*WHAT YOU NEED TO DO*.
Return exactly those lines of the material below that fall between the line holding "Lemma parseTNSHeader_parts hi" and the line holding "rewrite sl_mid by (done || rewrite zlen_app;", inclusive.

++++ INFORMATION SHOWN

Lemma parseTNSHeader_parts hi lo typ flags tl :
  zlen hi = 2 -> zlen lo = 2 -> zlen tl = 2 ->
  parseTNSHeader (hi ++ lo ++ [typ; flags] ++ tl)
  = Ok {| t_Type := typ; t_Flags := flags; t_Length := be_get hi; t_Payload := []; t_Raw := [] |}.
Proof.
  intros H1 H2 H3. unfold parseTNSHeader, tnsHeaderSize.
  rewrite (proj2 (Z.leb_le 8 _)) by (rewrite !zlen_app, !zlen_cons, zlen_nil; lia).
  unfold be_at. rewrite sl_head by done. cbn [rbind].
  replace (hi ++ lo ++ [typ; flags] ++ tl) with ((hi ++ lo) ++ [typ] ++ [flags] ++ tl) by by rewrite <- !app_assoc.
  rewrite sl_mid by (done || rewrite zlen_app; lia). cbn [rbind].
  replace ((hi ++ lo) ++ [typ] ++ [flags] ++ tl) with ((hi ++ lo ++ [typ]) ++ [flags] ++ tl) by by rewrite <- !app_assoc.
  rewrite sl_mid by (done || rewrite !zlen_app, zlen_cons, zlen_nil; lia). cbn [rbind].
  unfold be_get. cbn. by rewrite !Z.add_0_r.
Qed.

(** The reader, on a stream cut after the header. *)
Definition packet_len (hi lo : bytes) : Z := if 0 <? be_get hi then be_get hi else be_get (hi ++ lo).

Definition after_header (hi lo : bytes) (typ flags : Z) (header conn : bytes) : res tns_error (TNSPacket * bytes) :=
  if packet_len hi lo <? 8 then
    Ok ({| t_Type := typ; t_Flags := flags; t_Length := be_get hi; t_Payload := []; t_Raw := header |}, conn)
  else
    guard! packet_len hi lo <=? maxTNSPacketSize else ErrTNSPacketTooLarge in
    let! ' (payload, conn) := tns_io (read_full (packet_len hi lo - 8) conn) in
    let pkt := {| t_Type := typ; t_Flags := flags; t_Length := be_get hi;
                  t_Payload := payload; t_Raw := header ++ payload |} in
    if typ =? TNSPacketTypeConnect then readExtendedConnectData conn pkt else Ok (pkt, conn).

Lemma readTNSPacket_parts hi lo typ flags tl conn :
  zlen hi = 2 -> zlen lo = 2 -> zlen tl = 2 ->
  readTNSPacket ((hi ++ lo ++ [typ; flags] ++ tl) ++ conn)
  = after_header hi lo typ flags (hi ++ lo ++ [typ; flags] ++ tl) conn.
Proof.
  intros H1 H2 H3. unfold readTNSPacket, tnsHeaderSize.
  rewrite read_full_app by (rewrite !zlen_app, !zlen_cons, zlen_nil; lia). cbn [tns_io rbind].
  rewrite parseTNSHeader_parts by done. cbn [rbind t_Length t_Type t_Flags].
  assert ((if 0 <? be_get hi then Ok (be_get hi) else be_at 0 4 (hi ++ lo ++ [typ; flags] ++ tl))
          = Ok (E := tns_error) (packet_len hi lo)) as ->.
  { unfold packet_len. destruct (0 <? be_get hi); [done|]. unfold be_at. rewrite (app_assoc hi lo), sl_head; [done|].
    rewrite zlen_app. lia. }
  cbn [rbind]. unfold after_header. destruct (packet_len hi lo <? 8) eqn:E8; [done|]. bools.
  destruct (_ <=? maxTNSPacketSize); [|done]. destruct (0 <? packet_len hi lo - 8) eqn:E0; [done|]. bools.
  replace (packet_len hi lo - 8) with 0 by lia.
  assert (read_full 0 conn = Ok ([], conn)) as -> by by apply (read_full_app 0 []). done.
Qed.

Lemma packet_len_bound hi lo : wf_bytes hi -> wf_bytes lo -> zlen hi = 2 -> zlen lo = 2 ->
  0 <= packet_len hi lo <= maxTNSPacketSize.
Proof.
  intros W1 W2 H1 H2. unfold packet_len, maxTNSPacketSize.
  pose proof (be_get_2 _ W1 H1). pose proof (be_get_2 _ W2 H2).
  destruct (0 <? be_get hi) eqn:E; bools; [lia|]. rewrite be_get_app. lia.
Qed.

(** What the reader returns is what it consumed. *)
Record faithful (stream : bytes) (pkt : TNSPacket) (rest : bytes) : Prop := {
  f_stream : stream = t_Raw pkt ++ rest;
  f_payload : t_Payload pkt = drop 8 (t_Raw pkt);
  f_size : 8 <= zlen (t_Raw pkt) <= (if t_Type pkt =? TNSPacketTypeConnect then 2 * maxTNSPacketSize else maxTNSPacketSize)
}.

++++++++
++++ INFORMATION SHOWN

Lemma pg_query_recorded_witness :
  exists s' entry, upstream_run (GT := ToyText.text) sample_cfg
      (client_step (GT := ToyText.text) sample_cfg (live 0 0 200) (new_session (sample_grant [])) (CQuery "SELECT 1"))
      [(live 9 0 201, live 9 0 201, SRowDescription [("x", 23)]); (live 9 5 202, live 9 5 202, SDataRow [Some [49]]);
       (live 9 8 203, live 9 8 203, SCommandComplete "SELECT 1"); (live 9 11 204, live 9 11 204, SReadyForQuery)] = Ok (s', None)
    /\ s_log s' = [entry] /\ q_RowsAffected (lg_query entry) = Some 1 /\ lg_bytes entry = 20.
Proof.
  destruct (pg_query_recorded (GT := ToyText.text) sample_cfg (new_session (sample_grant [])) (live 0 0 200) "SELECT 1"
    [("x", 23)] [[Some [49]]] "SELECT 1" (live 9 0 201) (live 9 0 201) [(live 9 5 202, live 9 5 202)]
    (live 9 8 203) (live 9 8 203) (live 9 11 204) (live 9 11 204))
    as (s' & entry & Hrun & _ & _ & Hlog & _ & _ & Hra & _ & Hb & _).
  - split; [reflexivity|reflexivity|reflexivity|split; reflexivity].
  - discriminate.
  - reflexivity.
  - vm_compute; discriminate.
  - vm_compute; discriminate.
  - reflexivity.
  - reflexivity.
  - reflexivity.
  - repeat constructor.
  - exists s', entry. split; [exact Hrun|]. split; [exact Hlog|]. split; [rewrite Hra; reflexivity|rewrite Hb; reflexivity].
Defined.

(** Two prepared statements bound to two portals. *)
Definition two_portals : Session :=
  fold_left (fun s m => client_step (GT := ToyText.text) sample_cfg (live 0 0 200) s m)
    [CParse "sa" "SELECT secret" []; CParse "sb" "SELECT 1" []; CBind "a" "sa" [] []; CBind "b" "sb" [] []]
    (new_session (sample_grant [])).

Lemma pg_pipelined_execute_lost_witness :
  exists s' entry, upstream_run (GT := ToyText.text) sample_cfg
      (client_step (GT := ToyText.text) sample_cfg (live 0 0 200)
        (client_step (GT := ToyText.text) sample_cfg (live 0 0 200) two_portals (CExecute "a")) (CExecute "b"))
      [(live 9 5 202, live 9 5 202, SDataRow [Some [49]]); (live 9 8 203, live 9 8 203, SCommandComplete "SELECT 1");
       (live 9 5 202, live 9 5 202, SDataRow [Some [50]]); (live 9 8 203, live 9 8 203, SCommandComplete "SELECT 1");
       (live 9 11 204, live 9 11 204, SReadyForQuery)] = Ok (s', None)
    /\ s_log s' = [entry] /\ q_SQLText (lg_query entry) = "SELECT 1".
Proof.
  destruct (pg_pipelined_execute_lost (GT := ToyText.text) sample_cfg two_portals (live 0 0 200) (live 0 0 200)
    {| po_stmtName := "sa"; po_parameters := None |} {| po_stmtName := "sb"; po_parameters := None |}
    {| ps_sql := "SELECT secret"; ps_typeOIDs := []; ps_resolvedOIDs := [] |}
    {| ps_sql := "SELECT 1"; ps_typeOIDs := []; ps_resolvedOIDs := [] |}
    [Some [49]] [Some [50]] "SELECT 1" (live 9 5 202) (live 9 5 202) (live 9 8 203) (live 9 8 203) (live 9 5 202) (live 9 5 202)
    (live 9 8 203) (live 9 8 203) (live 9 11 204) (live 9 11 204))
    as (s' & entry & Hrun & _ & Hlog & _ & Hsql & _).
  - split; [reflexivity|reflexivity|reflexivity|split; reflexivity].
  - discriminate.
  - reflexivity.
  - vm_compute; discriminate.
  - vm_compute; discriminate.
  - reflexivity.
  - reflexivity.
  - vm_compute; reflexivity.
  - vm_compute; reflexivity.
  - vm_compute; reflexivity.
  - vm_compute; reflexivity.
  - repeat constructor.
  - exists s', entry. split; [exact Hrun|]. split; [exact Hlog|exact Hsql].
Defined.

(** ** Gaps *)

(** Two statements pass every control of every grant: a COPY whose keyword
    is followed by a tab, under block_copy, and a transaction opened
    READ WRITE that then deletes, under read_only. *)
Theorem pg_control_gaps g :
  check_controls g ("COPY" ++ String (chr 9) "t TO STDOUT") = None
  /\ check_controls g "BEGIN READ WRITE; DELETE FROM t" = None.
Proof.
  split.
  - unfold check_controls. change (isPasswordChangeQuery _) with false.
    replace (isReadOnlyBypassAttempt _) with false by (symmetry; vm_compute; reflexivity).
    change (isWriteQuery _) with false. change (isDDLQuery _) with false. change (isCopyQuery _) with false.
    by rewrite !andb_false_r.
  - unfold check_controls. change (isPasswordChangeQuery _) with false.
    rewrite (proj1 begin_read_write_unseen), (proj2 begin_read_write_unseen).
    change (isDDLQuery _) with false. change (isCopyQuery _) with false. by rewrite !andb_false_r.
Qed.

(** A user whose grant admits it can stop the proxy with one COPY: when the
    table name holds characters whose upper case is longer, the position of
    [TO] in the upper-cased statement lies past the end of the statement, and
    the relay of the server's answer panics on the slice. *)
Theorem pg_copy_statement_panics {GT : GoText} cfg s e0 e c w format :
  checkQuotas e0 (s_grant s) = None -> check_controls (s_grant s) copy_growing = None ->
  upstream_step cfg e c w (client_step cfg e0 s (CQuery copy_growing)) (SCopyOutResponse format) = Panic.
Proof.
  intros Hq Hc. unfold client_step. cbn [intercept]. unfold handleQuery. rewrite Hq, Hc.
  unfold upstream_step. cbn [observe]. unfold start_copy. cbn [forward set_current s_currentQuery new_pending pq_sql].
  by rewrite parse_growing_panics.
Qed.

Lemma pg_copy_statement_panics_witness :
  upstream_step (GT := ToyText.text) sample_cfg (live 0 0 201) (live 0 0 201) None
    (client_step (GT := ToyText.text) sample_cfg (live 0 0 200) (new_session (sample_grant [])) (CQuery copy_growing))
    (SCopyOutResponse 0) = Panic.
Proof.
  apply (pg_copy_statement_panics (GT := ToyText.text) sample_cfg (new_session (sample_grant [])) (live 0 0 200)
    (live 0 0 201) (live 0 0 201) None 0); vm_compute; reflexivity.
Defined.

++++++++

*ANSWER*.
Lemma parseTNSHeader_parts hi lo typ flags tl :
  zlen hi = 2 -> zlen lo = 2 -> zlen tl = 2 ->
  parseTNSHeader (hi ++ lo ++ [typ; flags] ++ tl)
  = Ok {| t_Type := typ; t_Flags := flags; t_Length := be_get hi; t_Payload := []; t_Raw := [] |}.
Proof.
  intros H1 H2 H3. unfold parseTNSHeader, tnsHeaderSize.
  rewrite (proj2 (Z.leb_le 8 _)) by (rewrite !zlen_app, !zlen_cons, zlen_nil; lia).
  unfold be_at. rewrite sl_head by done. cbn [rbind].
  replace (hi ++ lo ++ [typ; flags] ++ tl) with ((hi ++ lo) ++ [typ] ++ [flags] ++ tl) by by rewrite <- !app_assoc.
  rewrite sl_mid by (done || rewrite zlen_app; lia). cbn [rbind].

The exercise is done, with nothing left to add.